Embora estudar fosse o que mais gostava de fazer, foi obrigada a parar de estudar por dois anos antes de concluir o ensino fundamental. Não havia turma durante o dia e o pai não admitia que ela estudasse à noite. Ele fazia jus à fama de gaúcho bravo e protetor. “Filha minha não estuda a noite”, sentenciou. Foram dois anos difíceis, em que todo dia almejava trocar as panelas pelo lápis na sala de aula. Quando voltou a estudar, não parou mais.

Logo que concluiu o Ensino Médio, Débora foi morar de favor na casa dos patrões do pai em Campo Mourão, para fazer magistério superior. Estudando e ajudando a empregada da casa em que morava, não demorou para conseguir o primeiro emprego registrado. Aos 17 anos deixou de ser ajudada pelos pais e passou a ajudá-los.

Aprovada no vestibular de Direito em Goiás, onde o irmão morava, Débora comprou um fogão, uma cama e uma mesa. Juntou a coragem e o sonho de se tornar juíza e partiu para o Centro-Oeste. Trabalhou em um escritório de fazenda gerenciando materiais e funcionários, além de cuidar da filha dos patrões. Faltando um ano e meio para se formar, a saudade de Campo Mourão a fez voltar para concluir o curso em uma cidade próxima, Umuarama.

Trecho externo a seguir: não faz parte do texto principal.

(** A string whose prediction is exact. *)
Definition plain_text (s : string) : bool := (invalid_bytes s =? 0) && (line_separators s =? 0).

Lemma plain_text_len s : plain_text s = true -> ExpectedJSONSizeString s = slen (string_text s).
Proof.
  unfold plain_text. intros [H1%Z.eqb_eq H2%Z.eqb_eq]%andb_true_iff.
  rewrite string_text_len, H1, H2. lia.
Qed.

(** Printable ASCII without the escaped characters is written as it is. *)
Lemma range_string_plain c s : code c < Utf8.RuneSelf ->
  Utf8.range_string (String c s) = (code c, String c EmptyString) :: Utf8.range_string s.
Proof.
  intros Hc. unfold Utf8.range_string. cbn [Utf8.range_from].
  unfold Utf8.DecodeRune. by rewrite (proj2 (Z.ltb_lt _ _) Hc).
Qed.
Lemma string_text_plain s : Base64.all_plain s = true -> string_text s = quote s.
Proof.
  intros H. unfold string_text. f_equal. induction s as [|c s IH]; [done|].
  cbn [Base64.all_plain] in H. apply andb_true_iff in H as [Hc Hs].
  assert (code c < Utf8.RuneSelf).
  { unfold Base64.plain in Hc. cbv zeta in Hc. unfold Utf8.RuneSelf. lia. }
  rewrite range_string_plain by done. cbn [map concat_strings]. rewrite IH by done.
  assert (escape_rune (code c, String c EmptyString) = String c EmptyString) as ->; [|done].
  unfold escape_rune. rewrite (proj2 (Z.ltb_lt _ _)) by done.
  assert (htmlSafe (code c) = true) as ->; [|done].
  unfold htmlSafe, Base64.plain in *. cbv zeta in Hc.
  apply andb_true_iff in Hc as [Hc ->]. rewrite andb_true_r. lia.
Qed.
(* ===== verification/Messages.v ===== *)
(** * Messages and results of a contract call

    [types/msg.go], [types/submessages.go] and the results of [types/ibc.go]:
    what a contract returns and what it asks the chain to do.  Every struct is
    a record with its fields in the order of the source; its codec lists the
    JSON tags.  [VoteMsg] and [CosmosMsg] have readers of their own, which
    accept a field under its old and its new name. *)

From S2P Require Import Prelude GoText Json JsonParse Codec JsonText Scalars Types.

Record SendMsg := mkSendMsg {
  SendMsg_ToAddress : string;
  SendMsg_Amount : Array Coin }.
Definition SendMsg_eta (x : SendMsg) : SendMsg :=
  mkSendMsg (SendMsg_ToAddress x) (SendMsg_Amount x).
Definition SendMsg_codec : codec SendMsg :=
  c_struct (mkSendMsg EmptyString None)
  [ field! SendMsg_eta "to_address" c_string SendMsg_ToAddress;
    field! SendMsg_eta "amount" (c_Array Coin_codec) SendMsg_Amount ].
#[export] Instance SendMsg_JSON : JSONType SendMsg := SendMsg_codec.

Record BurnMsg := mkBurnMsg {
  BurnMsg_Amount : Array Coin }.
Definition BurnMsg_eta (x : BurnMsg) : BurnMsg :=
  mkBurnMsg (BurnMsg_Amount x).
Definition BurnMsg_codec : codec BurnMsg :=
  c_struct (mkBurnMsg None)
  [ field! BurnMsg_eta "amount" (c_Array Coin_codec) BurnMsg_Amount ].
#[export] Instance BurnMsg_JSON : JSONType BurnMsg := BurnMsg_codec.

Record BankMsg := mkBankMsg {
  BankMsg_Send : option SendMsg;
  BankMsg_Burn : option BurnMsg }.
Definition BankMsg_eta (x : BankMsg) : BankMsg :=
  mkBankMsg (BankMsg_Send x) (BankMsg_Burn x).
Definition BankMsg_codec : codec BankMsg :=
  c_struct (mkBankMsg None None)
  [ omitempty! BankMsg_eta "send" (c_ptr SendMsg_codec) BankMsg_Send;
    omitempty! BankMsg_eta "burn" (c_ptr BurnMsg_codec) BankMsg_Burn ].
#[export] Instance BankMsg_JSON : JSONType BankMsg := BankMsg_codec.

Record SetWithdrawAddressMsg := mkSetWithdrawAddressMsg {
  SetWithdrawAddressMsg_Address : string }.
Definition SetWithdrawAddressMsg_eta (x : SetWithdrawAddressMsg) : SetWithdrawAddressMsg :=
  mkSetWithdrawAddressMsg (SetWithdrawAddressMsg_Address x).
Definition SetWithdrawAddressMsg_codec : codec SetWithdrawAddressMsg :=
  c_struct (mkSetWithdrawAddressMsg EmptyString)
  [ field! SetWithdrawAddressMsg_eta "address" c_string SetWithdrawAddressMsg_Address ].
#[export] Instance SetWithdrawAddressMsg_JSON : JSONType SetWithdrawAddressMsg := SetWithdrawAddressMsg_codec.

Record WithdrawDelegatorRewardMsg := mkWithdrawDelegatorRewardMsg {
  WithdrawDelegatorRewardMsg_Validator : string }.
Definition WithdrawDelegatorRewardMsg_eta (x : WithdrawDelegatorRewardMsg) : WithdrawDelegatorRewardMsg :=
  mkWithdrawDelegatorRewardMsg (WithdrawDelegatorRewardMsg_Validator x).
Definition WithdrawDelegatorRewardMsg_codec : codec WithdrawDelegatorRewardMsg :=
  c_struct (mkWithdrawDelegatorRewardMsg EmptyString)
  [ field! WithdrawDelegatorRewardMsg_eta "validator" c_string WithdrawDelegatorRewardMsg_Validator ].
#[export] Instance WithdrawDelegatorRewardMsg_JSON : JSONType WithdrawDelegatorRewardMsg := WithdrawDelegatorRewardMsg_codec.

Record FundCommunityPoolMsg := mkFundCommunityPoolMsg {
  FundCommunityPoolMsg_Amount : Array Coin }.
Definition FundCommunityPoolMsg_eta (x : FundCommunityPoolMsg) : FundCommunityPoolMsg :=
  mkFundCommunityPoolMsg (FundCommunityPoolMsg_Amount x).
Definition FundCommunityPoolMsg_codec : codec FundCommunityPoolMsg :=
  c_struct (mkFundCommunityPoolMsg None)
  [ field! FundCommunityPoolMsg_eta "amount" (c_Array Coin_codec) FundCommunityPoolMsg_Amount ].
#[export] Instance FundCommunityPoolMsg_JSON : JSONType FundCommunityPoolMsg := FundCommunityPoolMsg_codec.

Record DistributionMsg := mkDistributionMsg {
  DistributionMsg_SetWithdrawAddress : option SetWithdrawAddressMsg;
  DistributionMsg_WithdrawDelegatorReward : option WithdrawDelegatorRewardMsg;
  DistributionMsg_FundCommunityPool : option FundCommunityPoolMsg }.
Definition DistributionMsg_eta (x : DistributionMsg) : DistributionMsg :=
  mkDistributionMsg (DistributionMsg_SetWithdrawAddress x)
    (DistributionMsg_WithdrawDelegatorReward x) (DistributionMsg_FundCommunityPool x).
Definition DistributionMsg_codec : codec DistributionMsg :=
  c_struct (mkDistributionMsg None None None)
  [ omitempty! DistributionMsg_eta "set_withdraw_address" (c_ptr SetWithdrawAddressMsg_codec) DistributionMsg_SetWithdrawAddress;
    omitempty! DistributionMsg_eta "withdraw_delegator_reward" (c_ptr WithdrawDelegatorRewardMsg_codec) DistributionMsg_WithdrawDelegatorReward;
    omitempty! DistributionMsg_eta "fund_community_pool" (c_ptr FundCommunityPoolMsg_codec) DistributionMsg_FundCommunityPool ].
#[export] Instance DistributionMsg_JSON : JSONType DistributionMsg := DistributionMsg_codec.

Record VoteMsg := mkVoteMsg {
  VoteMsg_ProposalId : Z;
  VoteMsg_Option : voteOption }.
Definition VoteMsg_eta (x : VoteMsg) : VoteMsg :=
  mkVoteMsg (VoteMsg_ProposalId x) (VoteMsg_Option x).
Definition VoteMsg_struct : codec VoteMsg :=
  c_struct (mkVoteMsg 0 UnsetVoteOption)
  [ field! VoteMsg_eta "proposal_id" c_uint64 VoteMsg_ProposalId;
    field! VoteMsg_eta "option" c_voteOption VoteMsg_Option ].
(** The struct with both names that [VoteMsg.UnmarshalJSON] reads into. *)
Record InternalVoteMsg := mkInternalVoteMsg {
  InternalVoteMsg_ProposalId : Z;
  InternalVoteMsg_Option : option voteOption;
  InternalVoteMsg_Vote : option voteOption }.
Definition InternalVoteMsg_eta (x : InternalVoteMsg) : InternalVoteMsg :=
  mkInternalVoteMsg (InternalVoteMsg_ProposalId x) (InternalVoteMsg_Option x)
    (InternalVoteMsg_Vote x).
Definition InternalVoteMsg_codec : codec InternalVoteMsg :=
  c_struct (mkInternalVoteMsg 0 None None)
  [ field! InternalVoteMsg_eta "proposal_id" c_uint64 InternalVoteMsg_ProposalId;
    field! InternalVoteMsg_eta "option" (c_ptr c_voteOption) InternalVoteMsg_Option;
    field! InternalVoteMsg_eta "vote" (c_ptr c_voteOption) InternalVoteMsg_Vote ].
#[export] Instance InternalVoteMsg_JSON : JSONType InternalVoteMsg := InternalVoteMsg_codec.

(** Without [option] and [vote] the last step dereferences nil. *)
Definition VoteMsg_UnmarshalJSON (data : json) : outcome (json_error + VoteMsg) :=
  let% r := unmarshal InternalVoteMsg_codec data in
  match r with
  | inl err => Ret (inl err)
  | inr tmp =>
    match InternalVoteMsg_Option tmp, InternalVoteMsg_Vote tmp with
    | Some _, Some _ =>
      Ret (inl (CustomError "invalid VoteMsg: both 'option' and 'vote' fields are set"))
    | opt, vote =>
      let opt' := match opt, vote with None, Some _ => vote | _, _ => opt end in
      let% v := deref opt' in
      Ret (inr (mkVoteMsg (InternalVoteMsg_ProposalId tmp) v))
    end
  end.

Definition VoteMsg_codec : codec VoteMsg :=
  c_custom (zero VoteMsg_struct) (enc VoteMsg_struct) (fun j _ => VoteMsg_UnmarshalJSON j)
    (fun _ => false) (wf VoteMsg_struct).
#[export] Instance VoteMsg_JSON : JSONType VoteMsg := VoteMsg_codec.

Record WeightedVoteOption := mkWeightedVoteOption {
  WeightedVoteOption_Option : voteOption;
  WeightedVoteOption_Weight : string }.
Definition WeightedVoteOption_eta (x : WeightedVoteOption) : WeightedVoteOption :=
  mkWeightedVoteOption (WeightedVoteOption_Option x) (WeightedVoteOption_Weight x).
Definition WeightedVoteOption_codec : codec WeightedVoteOption :=
  c_struct (mkWeightedVoteOption UnsetVoteOption EmptyString)
  [ field! WeightedVoteOption_eta "option" c_voteOption WeightedVoteOption_Option;
    field! WeightedVoteOption_eta "weight" c_string WeightedVoteOption_Weight ].
#[export] Instance WeightedVoteOption_JSON : JSONType WeightedVoteOption := WeightedVoteOption_codec.

Record VoteWeightedMsg := mkVoteWeightedMsg {
  VoteWeightedMsg_ProposalId : Z;
  VoteWeightedMsg_Options : option (list WeightedVoteOption) }.
Definition VoteWeightedMsg_eta (x : VoteWeightedMsg) : VoteWeightedMsg :=
  mkVoteWeightedMsg (VoteWeightedMsg_ProposalId x) (VoteWeightedMsg_Options x).
Definition VoteWeightedMsg_codec : codec VoteWeightedMsg :=
  c_struct (mkVoteWeightedMsg 0 None)
  [ field! VoteWeightedMsg_eta "proposal_id" c_uint64 VoteWeightedMsg_ProposalId;
    field! VoteWeightedMsg_eta "options" (c_slice WeightedVoteOption_codec) VoteWeightedMsg_Options ].
#[export] Instance VoteWeightedMsg_JSON : JSONType VoteWeightedMsg := VoteWeightedMsg_codec.

Record GovMsg := mkGovMsg {
  GovMsg_Vote : option VoteMsg;
  GovMsg_VoteWeighted : option VoteWeightedMsg }.
Definition GovMsg_eta (x : GovMsg) : GovMsg :=
  mkGovMsg (GovMsg_Vote x) (GovMsg_VoteWeighted x).
Definition GovMsg_codec : codec GovMsg :=
  c_struct (mkGovMsg None None)
  [ omitempty! GovMsg_eta "vote" (c_ptr VoteMsg_codec) GovMsg_Vote;
    omitempty! GovMsg_eta "vote_weighted" (c_ptr VoteWeightedMsg_codec) GovMsg_VoteWeighted ].
#[export] Instance GovMsg_JSON : JSONType GovMsg := GovMsg_codec.

Record TransferMsg := mkTransferMsg {
  TransferMsg_ChannelID : string;
  TransferMsg_ToAddress : string;
  TransferMsg_Amount : Coin;
  TransferMsg_Timeout : IBCTimeout;
  TransferMsg_Memo : string }.
Definition TransferMsg_eta (x : TransferMsg) : TransferMsg :=
  mkTransferMsg (TransferMsg_ChannelID x) (TransferMsg_ToAddress x) (TransferMsg_Amount x)
    (TransferMsg_Timeout x) (TransferMsg_Memo x).
Definition TransferMsg_codec : codec TransferMsg :=
  c_struct (mkTransferMsg EmptyString EmptyString (zero Coin_codec) (zero IBCTimeout_codec)
    EmptyString)
  [ field! TransferMsg_eta "channel_id" c_string TransferMsg_ChannelID;
    field! TransferMsg_eta "to_address" c_string TransferMsg_ToAddress;
    field! TransferMsg_eta "amount" Coin_codec TransferMsg_Amount;
    field! TransferMsg_eta "timeout" IBCTimeout_codec TransferMsg_Timeout;
    omitempty! TransferMsg_eta "memo" c_string TransferMsg_Memo ].
#[export] Instance TransferMsg_JSON : JSONType TransferMsg := TransferMsg_codec.

Record SendPacketMsg := mkSendPacketMsg {
  SendPacketMsg_ChannelID : string;
  SendPacketMsg_Data : bytes;
  SendPacketMsg_Timeout : IBCTimeout }.
Definition SendPacketMsg_eta (x : SendPacketMsg) : SendPacketMsg :=
  mkSendPacketMsg (SendPacketMsg_ChannelID x) (SendPacketMsg_Data x) (SendPacketMsg_Timeout x).
Definition SendPacketMsg_codec : codec SendPacketMsg :=
  c_struct (mkSendPacketMsg EmptyString None (zero IBCTimeout_codec))
  [ field! SendPacketMsg_eta "channel_id" c_string SendPacketMsg_ChannelID;
    field! SendPacketMsg_eta "data" c_bytes SendPacketMsg_Data;
    field! SendPacketMsg_eta "timeout" IBCTimeout_codec SendPacketMsg_Timeout ].
#[export] Instance SendPacketMsg_JSON : JSONType SendPacketMsg := SendPacketMsg_codec.

Record WriteAcknowledgementMsg := mkWriteAcknowledgementMsg {
  WriteAcknowledgementMsg_Ack : IBCAcknowledgement;
  WriteAcknowledgementMsg_ChannelID : string;
  WriteAcknowledgementMsg_PacketSequence : Z }.
Definition WriteAcknowledgementMsg_eta (x : WriteAcknowledgementMsg) : WriteAcknowledgementMsg :=
  mkWriteAcknowledgementMsg (WriteAcknowledgementMsg_Ack x)
    (WriteAcknowledgementMsg_ChannelID x) (WriteAcknowledgementMsg_PacketSequence x).
Definition WriteAcknowledgementMsg_codec : codec WriteAcknowledgementMsg :=
  c_struct (mkWriteAcknowledgementMsg (zero IBCAcknowledgement_codec) EmptyString 0)
  [ field! WriteAcknowledgementMsg_eta "ack" IBCAcknowledgement_codec WriteAcknowledgementMsg_Ack;
    field! WriteAcknowledgementMsg_eta "channel_id" c_string WriteAcknowledgementMsg_ChannelID;
    field! WriteAcknowledgementMsg_eta "packet_sequence" c_uint64 WriteAcknowledgementMsg_PacketSequence ].
#[export] Instance WriteAcknowledgementMsg_JSON : JSONType WriteAcknowledgementMsg := WriteAcknowledgementMsg_codec.

Record CloseChannelMsg := mkCloseChannelMsg {
  CloseChannelMsg_ChannelID : string }.
Definition CloseChannelMsg_eta (x : CloseChannelMsg) : CloseChannelMsg :=
  mkCloseChannelMsg (CloseChannelMsg_ChannelID x).
Definition CloseChannelMsg_codec : codec CloseChannelMsg :=
  c_struct (mkCloseChannelMsg EmptyString)
  [ field! CloseChannelMsg_eta "channel_id" c_string CloseChannelMsg_ChannelID ].
#[export] Instance CloseChannelMsg_JSON : JSONType CloseChannelMsg := CloseChannelMsg_codec.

Sem emprego e disposta a trabalhar até de doméstica para concluir o curso, distribuiu diversos currículos e conseguiu um emprego em uma loja de instrumentos musicais. Terminou a faculdade de Direito em 1999 e foi para Curitiba em busca do sonho da magistratura. Vivendo do dinheiro que tinha guardado, começou a estudar para concursos e fazer estágio voluntário no Tribunal de Justiça do Paraná. O dinheiro foi acabando e, a convite de um amigo, foi trabalhar como advogada na penitenciária de segurança máxima localizada na vizinha cidade de Piraquara. Percorria 74 Km todos os dias.

A vida após formada

Em 2002, Débora descobriu que a mãe, Zaira de Souza Veneral, estava com câncer de mama. Como o pai não tinha condições de cuidá-la, a filha se encarregou de levá-la à capital paranaense e arcou com os custos do tratamento. Gastou todo o dinheiro que tinha, mas foi a época em que a Uninter abriu para ela as portas da docência. A mãe faleceu em 2004. O pai foi menos de dois anos depois, deprimido pela perda da esposa.

Em meio aos percalços pelos quais estava passando, decidiu deixar o projeto de ser magistrada e optou por trilhar sua carreira na Uninter. Mas ela não se frustrou por não ter entrado na magistratura. “Acredito que Deus me direcionou para outro caminho e eu sou muito feliz com o que faço”, diz. Abriu um escritório de advocacia e trabalhou na área até 2012, quando vendeu o escritório e investiu em um polo de apoio presencial da Uninter em Joinville (SC) e, ao mesmo tempo em que ministrou aulas na graduação e na pós-graduação da Uninter, foi coordenadora da especialização EAD na área jurídica.

Em 2015, Débora Veneral foi convidada a assumir a direção da Escola de Gestão Pública, Jurídica, Política e Segurança. Feliz com a posição em que se encontra, ela compartilha o que a fez chegar tão longe. “Persistir e ter fé me fizeram chegar aonde estou”.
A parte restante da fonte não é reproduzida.